Há uma passagem polémica da entrevista de Nuno Crato ao Sol que, embora lida na sua extensão não tenha o tom tão provocatório do título (“Contestação na rua vai acontecer”), merece um pouco de atenção…

Está preparado para sofrer contestação de rua como a que teve Maria de Lurdes Rodrigues?

Eu acho que não. Acho que não vai acontecer. por uma razão: eu percebo que haja grandes problemas em alguns sectores, eu percebo a situação humana em que estão muitos professores contratados – eu percebo isso. Mas também creio que existe um entendimento por parte dos professores e por parte dos directores de que nós estamos a trabalhar para melhorar a Educação em Portugal. Portanto, tenho o maior respeito pelos nossos professores e directores. Estamos em contacto permanente. Oiço muitos directores e oiço muitos professores.

É que nem sei por onde começar, já nem querendo alfinetar com a descoordenação da resposta. O “Acho que não” quereria dizer, na sequência da pergunta, que Nuno Crato não está preparado para sofrer contestação. E segue-se uma razão que é substituída por coisas que ele percebe. Compreendo a ansiedade da resposta, mas… raios. É o MEC a falar, não um nogueiraleite com défice de acentuação.

Mas vamos ao essencial: não, não há entendimento nenhum por parte dos professores em relação a estas políticas (e muito menos que achem que são para melhorar a Educação na maioria dos casos) e arrisco mesmo dizer que existiam irredutíveis socráticos em maior número na defesa de Maria de Lurdes Rodrigues do que os que actualmente defendem minimamente as políticas de Nuno Crato nas escolas. Acho que o MEC confunde o menor nível de animosidade que desperta com um apoio que não existe. Se ouve muitos professores e directores ou anda a ouvir gente muito fofinha ou não anda a ouvir bem o que lhe dizem. Se entendem, entendem outra coisa. Aliás, entre os professores a palavra entendimento tem ressonâncias amaldiçoadas e não é lá muito querida.

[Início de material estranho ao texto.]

(** C20. The memtable implements multi-version reads: after any writes with
    distinct internal keys, whatever their order, every [add] has returned, a
    lookup of any key at any sequence number is the multi-version
    specification of the writes, and the iterator delivers exactly the writes
    in internal-key order. *)
Theorem memtable_reads `{SystemAllocatorLaws} ws key seq :
  Forall write_ok ws -> NoDup (map fst (map write_entry ws)) -> writes_room ws + 2 * kDefaultBlockSize <= kUint64Max ->
  0 <= seq <= kMaxSequenceNumber -> len key + 8 <= kUint32Max ->
  exists m es it, (m ← newMemTable; mt_add_all ws m) = Some m /\
    mt_get m key seq = Some (mvcc_get (map write_entry ws) key seq) /\
    mi_seekToFirst (mt_newIterator m) = Some it /\ drain (S (length ws)) it = Some (es, success) /\
    es ≡ₚ map write_entry ws /\ sorted_run es.
Proof.
  intros Hok Hnd Hm Hseq Hk. destruct newMemTable_spec as (m0 & -> & Hi0 & Hm0). cbn [mbind option_bind].
  destruct (mt_add_all_spec ws m0 [] Hi0 Hok) as (m & es & -> & Hi & Hp & _); [by rewrite app_nil_r|lia|].
  rewrite app_nil_r in Hp. pose proof (mt_inv_run _ _ Hi) as Hrun.
  assert (it_on (mt_newIterator m) es) as Hon by (destruct Hi as [? _ _ _]; done).
  destruct (spec_seekToFirst _ _ Hon) as (it & Hit & [[Hat _]|[_ []]]); [|done]. exists m, es, it. split_and!; try done.
  - rewrite (mt_get_spec m es) by done. f_equal. apply mvcc_get_perm; [by apply sorted_run_nodup|done].
  - apply (drain_benign _ it es es Hat); [done|]. apply Permutation_length in Hp. rewrite length_map in Hp. lia.
Qed.

#[local] Existing Instance bump_allocator.
#[local] Existing Instance bump_allocator_laws.

Definition sample_writes : list mt_write :=
  [mkMtWrite 3 kDeletion [x61] []; mkMtWrite 7 kValue [x61] [x01]; mkMtWrite 5 kValue [x61; x62] [x02; x03]].

Lemma memtable_reads_witness :
  mvcc_get (map write_entry sample_writes) [x61] 6 = LookupDeleted /\
  exists m es it, (m ← newMemTable; mt_add_all sample_writes m) = Some m /\
    mt_get m [x61] 6 = Some (mvcc_get (map write_entry sample_writes) [x61] 6) /\
    mi_seekToFirst (mt_newIterator m) = Some it /\ drain 4 it = Some (es, success) /\
    es ≡ₚ map write_entry sample_writes /\ sorted_run es.
Proof.
  split; [by vm_compute|]. apply (memtable_reads sample_writes [x61] 6).
  - repeat (constructor; [by vm_compute|]). constructor.
  - vm_compute. repeat (constructor; [set_solver|]). constructor.
  - by vm_compute.
  - unfold kMaxSequenceNumber. lia.
  - by vm_compute.
Defined.
(** C24. The merging iterator merges: over any children that iterate sorted runs,
    if the union of the runs is the sorted run [es], then positioning and
    draining it delivers exactly [es], or part of it and an error, and seeking
    delivers exactly the entries of [es] not below the target, or part of them
    and an error; errors come only from children whose reads fail, no assertion
    fails and the loops end. *)
Theorem merging_iterator_merges {I} `{IteratorSpec I} (children : list I) runs es target :
  Forall2 it_on children runs -> es ≡ₚ concat runs -> sorted_run es ->
  is_Some (parseInternalKey target) -> len target <= kUint32Max ->
  exists m m' res res',
    mg_seekToFirst (newMergingIterator children) = Some m /\ drain (S (length es)) m = Some res /\
    mg_seek (newMergingIterator children) target = Some m' /\ drain (S (length es)) m' = Some res' /\
    delivers (Forall it_benign children) es res /\
    delivers (Forall it_benign children) (seek_spec target es) res'.
Proof.
  intros Hon Hp Hr Ht Hl. set (m0 := newMergingIterator children).
  assert (it_on m0 es) as H1 by (split_and!; [done|done|by exists runs]).
  destruct (spec_seekToFirst _ _ H1) as (m & Hm & Hmv). destruct (spec_seek m0 es target) as (m' & Hm' & Hmv'); [done..|].
  destruct (moves_drain (S (length es)) m0 m es es Hmv) as (res & Hd & Hres); [lia|].
  destruct (moves_drain (S (length es)) m0 m' es _ Hmv') as (res' & Hd' & Hres').
  { unfold seek_spec. rewrite <- (takewhile_dropwhile (fun e : entry => InternalKeyLess e.1 target) es) at 2. rewrite length_app. lia. }
  by exists m, m', res, res'.
Qed.

Definition sample_children : list RunIterator := [mkRunIterator (take 1 sample_run) []; mkRunIterator (drop 1 sample_run) []].

Lemma merging_iterator_merges_witness :
  exists m m' res res',
    mg_seekToFirst (newMergingIterator (rev sample_children)) = Some m /\ drain 4 m = Some res /\
    mg_seek (newMergingIterator (rev sample_children)) (encodeInternalKey [x61] 5 kValue) = Some m' /\ drain 4 m' = Some res' /\
    delivers (Forall it_benign (rev sample_children)) sample_run res /\
    delivers (Forall it_benign (rev sample_children)) (seek_spec (encodeInternalKey [x61] 5 kValue) sample_run) res'.
Proof.
  pose proof sample_run_sorted as Hs.
  apply (merging_iterator_merges (rev sample_children) [drop 1 sample_run; take 1 sample_run] sample_run).
  - apply (sorted_run_app (take 1 sample_run) (drop 1 sample_run)) in Hs as (? & ? & _).
    by constructor; [split|constructor; [split|constructor]].
  - simpl. apply (Permutation_app_comm (take 1 sample_run) (drop 1 sample_run)).
  - done.
  - eexists. by vm_compute.
  - by vm_compute.
Defined.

Aquilo em que Nuno Crato aposta é na conjugação dos seguintes factores:

  • A simpatia com que foi acolhido e a animosidade pessoal que não desperta como despertou MLR.
  • Desgaste da classe docente que foi carne para canhão no combate aos governos de José Sócrates, em especial entre 2007 e 2010.
  • Descrédito das organizações sindicais nas escolas seja porque estão sempre a dizer o mesmo, entendendo-se com o Governo só quando as mandam a partir de cima e não das bases (Fenprof), seja porque acabam sempre a entender-se com todos os Governos (FNE). Isto não esquecendo que se prestam a ser muletas… a Fenprof de Isabel Alçada e agora a FNE de Nuno Crato.
  • Atomização das frentes alternativas de contestação, preocupadas mais na centralidade das suas preocupações particulares do que no serviço a uma causa comum.
  • Medo instalado entre os professores dos quadros, após perceberem que o seu vínculo se tornou uma irrelevância e um obstáculo formal para um Governo que segue as pisadas dos anteriores na relação com a letra das leis em vigor quando decide fazer novas com efeitos temporais de todos os tipos.
  • Desespero entre os professores contratados, muitos deles há mais de 10 anos, que se apercebem de não terem mais mercado de trabalho, numa fase complicada das suas vidas pessoais e familiares.
  • Agressividade exacerbada em alguns sectores de candidatos à docência, parecendo disponíveis para aceitar qualquer trade off para obterem o lugar desejado, mesmo se for à conta do colegas dos anos anteriores (são aterradores muitos comentários, em especial em grupos do FB, em que se nota uma clara distinção entre bons/maus, nós/eles, contratados/do quadro).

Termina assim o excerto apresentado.